Healthy eating is also hard. I’m working on trying to find flavor in natural ingredients again. I found a trick to make it easier – which is to ask my husband to help. Research has found that food prepared by someone else may taste better. I’m a huge believer in it as all the food my husband makes tastes really good. He also started organizing the groceries to be delivered at home so fresh greens in the fridge means they are closer to being in my stomach! There are even fruit baskets, which seems an awesome present for those who love fruit. I can’t talk about food and Valentine’s Day without mentioning chocolate. But can I mention a new gift you might not have thought of – chocolate candles? (There are also helps of other chocolate smelling niceties like soap, pens, room spray and calculators.)T hey can help release all the happiness of chocolate without
any calories. Scented candles have other health benefits that include helping with relaxation and headaches. Having my home smell nice makes me feel that my home is nice – taking away a lot of stress for me. The same effect can be made with essential oils if candles are not an option.

Wellbeing ideas:

  • Subscription to an online support website
  • Visit from a loved one
  • Social network-free days
  • A letter written from you

My last little suggestions are one that have made a big difference to my wellbeing. The first is the amount of online support nowadays. I struggle sometimes meeting with a trainer or therapist, so having an option of having them online is genius. Websites such as The Mighty,, the BetterHelp app  and other mental illness support apps and websites are great for getting that little bit of help when you need someone, something, anything in the middle of the day or night. Nothing can replace a councilor or therapist, but having support electronically can really help. I’ll also mention Nerd Fitness, as there are also heaps of online fitness support tackling the need to address mental health before or alongside physical health.

When I was at my lowest, my husband organized a trip so I could see my parents and immediate family. That was wonderful as we live a few states away. I got to be with those I loved who were giving me reasons to fight the voices in my head. Really meant a lot as it showed me I still had people who would do anything for me.

Every now and again my husband will endorse social network-free days. I love my laptop and am always on a site “talking” to people. More and more research points out that social networks can make us more isolated. So when I’m stressed out, we call social network-free days. We turn off the work emails and Facebook and chats and phones and just enjoy the company we have in our house. We let our closest friends and family know we are “unavailable” for 24 hours. You’d expect the whole world to stop if I was “unplugged,” right? Haven’t had anything bad happen. Turns out the talking I was doing online was with the wrong people. I needed to be with the people I was physically with in the now.
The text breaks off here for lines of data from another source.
Lemma root_any f : any_table m' ({[c]} ∪ R) f →
  f = c ∨ any_table (vm_mem s) R f ∨ ∃ w d, ¬ user w ∧ (0 < d ≤ 3)%nat ∧ table_at (vm_mem s) rk w d = Some f.
Proof.
  destruct root_old as [_ Hold]. intros (r & w & d & Hr & Hd & Hf).
  apply elem_of_union in Hr as [->%elem_of_singleton|Hr].
  - apply root_tables in Hf as [[_ ->]|(? & ? & ?)]; [by left|right; right|done]. exists w, d. split_and!; [done|lia|lia|done].
  - right; left. rewrite Hold in Hf by done. by exists r, w, d.
Qed.

Lemma root_new : c ∉ R.
Proof. intros Hr. apply (root_fresh c); [|done]. exists c, 0, 0%nat. split_and!; [done|lia|done]. Qed.

Lemma root_shape : shape fr' m' ({[c]} ∪ R) U.
Proof.
  destruct root_old as [[_ H2 H3 H4 H5 H6 H7 H8] Hold]. pose proof root_new as Hnew.
  assert (∀ f, any_table m' ({[c]} ∪ R) f → f ≠ c → ¬ fa_free (vm_frames s) f) as Hused.
  { intros f [->|[Hf|(w & d & Hw & Hd & Hf)]]%root_any Hne; [done|by apply (sp_tables _ _ _ _ Hs)|].
    apply (ku_own _ _ _ _ _ Hkh w d f Hw); [lia|done]. }
  split.
  - done.
  - intros r [->%elem_of_singleton|Hr]%elem_of_union; [apply root_tree|by apply H2].
  - intros f Hf [Hff Hfc]%Hfree. by apply (Hused f).
  - intros r v d f [->%elem_of_singleton|Hr]%elem_of_union Ho; [by rewrite (root_owned v d f)|]. by apply Hkeep, (H4 r v d).
  - intros r v d f r' w k Hr Ho Hr' Hk Hf.
    apply elem_of_union in Hr as [->%elem_of_singleton|Hr]; apply elem_of_union in Hr' as [->%elem_of_singleton|Hr'].
    + done.
    + rewrite (root_owned v d f Ho), Hold in Hf by done. exfalso. apply (root_fresh c); [|done]. by exists r', w, k.
    + exfalso. destruct Ho as (Hd & Hfd & Ho). rewrite Hold in Hfd by done.
      apply root_tables in Hf as [[_ ->]|(Hk0 & Hw & Hf)]; [| |done].
      * apply (root_fresh c); [|done]. by exists r, v, d.
      * destruct (ku_own _ _ _ _ _ Hkh w k f Hw ltac:(lia) Hf) as (_ & _ & Hno & _). by apply (Hno r v d).
    + by apply (H5 r v d f r' w k).
  - intros r v [->%elem_of_singleton|Hr]%elem_of_union Hv; [|by apply H6].
    rewrite root_empty by done. destruct (U !! (c, vpn v)) eqn:He; [|done].
    by destruct (H7 _ _ _ He).
  - intros r p e He. destruct (H7 r p e He) as [Hr Hp]. split; [set_solver|done].
  - intros r p e He. destruct (sp_data _ _ _ _ Hs r p e He) as [Hh Hn]. split; [by apply Hkeep|].
    intros [Hfc|[?|(w & d & Hw & Hd & Hf)]]%root_any; [|done|].
    + apply (fa_held_not_free (vm_frames s) (frame_of e)); [apply (sp_inv _ _ _ _ Hs)|done|by rewrite Hfc].
    + destruct (ku_own _ _ _ _ _ Hkh w d _ Hw ltac:(lia) Hf) as (_ & _ & _ & Hu & _). pose proof (uses_pos U _ e He). lia.
Qed.
Lemma as_free_page_wp s C B Ls R U K x a v :
  asys_ok s C B Ls R U K → ay_spaces s !! x = Some a → 0 ≤ v < 2 ^ 64 → user v →
  wp (as_free_page (Some (UserAs x)) v)
    (λ _ s', repaged s s' C B Ls R U (delete (as_root a, vpn v) U) K x a
         (one_less U (as_root a) (vpn v) (as_user_pages a)) ∧
       ∀ e, U !! (as_root a, vpn v) = Some e → uses U (frame_of e) + K (frame_of e) = 1 →
         fa_free (vm_frames (ay_vm s')) (frame_of e)) s.
Proof.
  intros Hok Hx Hv Hu. pose proof (ao_pages _ _ _ _ _ _ _ Hok) as Hp. pose proof (so_shape _ _ _ _ Hp) as Hs.
  assert (as_root a ∈ R) as Hr by apply (ao_space _ _ _ _ _ _ _ Hok x a Hx).
  unfold as_free_page, as_unmap_page. wp_step. wp_step. eapply rd_user_wp; [done|]. apply wp_zoom.
  eapply wp_mono; [by apply (unmap_in_wp (ay_vm s) R U (as_cr3 a) (as_root a) v); [|apply Hp|..]|]. unfold one_less.
  intros res w (Hcr & Hfr & Hk & Hs' & ->).
  assert (∀ (k : Z * Z) e i, U !! k = Some e → 0 ≤ i < 512 →
     rd_mem (vm_mem w) (frame_of e + 8 * i) = rd_mem (mem s) (frame_of e + 8 * i)) as Hwords.
  { intros [r q] e i He Hi. destruct (sp_data _ _ _ _ Hs r q e He) as [Hh Hn]. by apply (kp_words _ _ _ _ _ _ Hk). }
  destruct (U !! (as_root a, vpn v)) as [e|] eqn:He.
  - destruct (spaces_entry _ R U K _ _ e Hp He) as (Hh & Hn & Ha & Hu1 & Hcnt & Hlt & HKe).
    rewrite (proj2 (Z.eqb_neq (frame_of e) 0)) by (destruct Ha; lia). wp_step. apply wp_zoom. cbn [ay_vm set_ay_vm].
    pose proof (uses_delete U _ e (frame_of e) He) as Hud. rewrite bool_decide_eq_true_2 in Hud by done. cbn in Hud.
    apply (spaces_put_wp w R (delete (as_root a, vpn v) U) K (frame_of e)).
    + by apply (spaces_unmapped (ay_vm s)).
    + apply (so_others _ _ _ _ Hp).
    + by rewrite Hfr.
    + by apply (kp_tables _ _ _ _ _ _ Hk).
    + rewrite Hfr, Hcnt. lia.
    + lia.
    + intros c fr' Hok' Hgone Hfmore Hun2. wp_step. eapply rd_user_wp; [done|].
      assert (untouched (ay_vm s) R U K (set_frames fr' w) R (delete (as_root a, vpn v) U) K) as Hun.
      { eapply untouched_trans; [|exact Hun2]. apply (untouched_kept _ _ _ _ _ _ _ (as_root a)); [done|done|].
        intros f (_ & _ & _ & Hfu & HfK). assert (f ≠ frame_of e) by (intros ->; lia).
        rewrite (uses_delete U _ e), bool_decide_eq_false_2, bump_ne by (done || congruence). cbn. lia. }
      assert (∀ f, K f = 0 → accounted (ay_vm s) R U f →
        accounted (set_frames fr' w) R (delete (as_root a, vpn v) U) f) as Hacc.
      { intros f Hf0 [Hf|[Hf|Hf]]; [left; apply Hfmore; by rewrite Hfr|right; left; by eapply kept_any_table|].
        destruct (decide (f = frame_of e)) as [->|Hne].
        - destruct (decide (uses U (frame_of e) = 1)); [left; apply Hgone; lia|right; right; lia].
        - right; right. rewrite (uses_delete U _ e), bool_decide_eq_false_2 by (done || congruence). cbn. lia. }
      assert (∀ n, repaged s (set_ay_spaces (<[x := set_as_user_pages n a]> (ay_spaces s)) (set_ay_vm (set_frames fr' w) s))
        C B Ls R U (delete (as_root a, vpn v) U) K x a n) as Hrep by (intros n; by apply repaged_intro).
      destruct (0 <? as_user_pages a).
      * eapply upd_user_wp; [done|]. split; [apply Hrep|]. intros e' [= <-] Huse. cbn. apply Hgone. lia.
      * wp_step. split; [|intros e' [= <-] Huse; cbn; apply Hgone; lia].
        specialize (Hrep (as_user_pages a)). rewrite set_user_pages_id, insert_id in Hrep by done. exact Hrep.
  - cbn [Z.eqb]. wp_step. split; [|done]. rewrite delete_id in Hs' |- * by done.
    pose proof (repaged_intro s w C B Ls R U U K x a (as_user_pages a) Hok Hx) as Hrep.
    rewrite set_user_pages_id, insert_id in Hrep by done. apply Hrep; [|done| |done|].
    + by apply (spaces_kept (ay_vm s) w R U K (as_root a)).
    + apply (untouched_kept _ _ _ _ _ _ _ (as_root a)); [done|done|]. by intros f (_ & _ & _ & ? & ?).
    + intros f _ [Hf|[Hf|Hf]]; [left; by rewrite Hfr|right; left; by eapply kept_any_table|by right; right].
Qed.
My last suggestion: write your partner a letter. I was having panic attacks every morning before I started work for a while. I wouldn’t calm down unless I heard him over the phone. This wasn’t feasible as he has meetings and work tasks to do as well. He wrote me a letter outlining breathing techniques and good memories together to ground me. He also wrote about my good qualities and how I was strong enough to get through today because I had overcome so much already. I keep it on my person at all times, and
it is helpful no matter what kind of day I’m having.

My husband is my best friend and my biggest supporter. He does a couple of these ideas on special days (like Valentine’s Day, birthdays, holidays, taco day, etc.) to make my illness bearable. I hope this was helpful to making a difference in you and your partner’s lives. Good luck and Happy Valentine’s Day!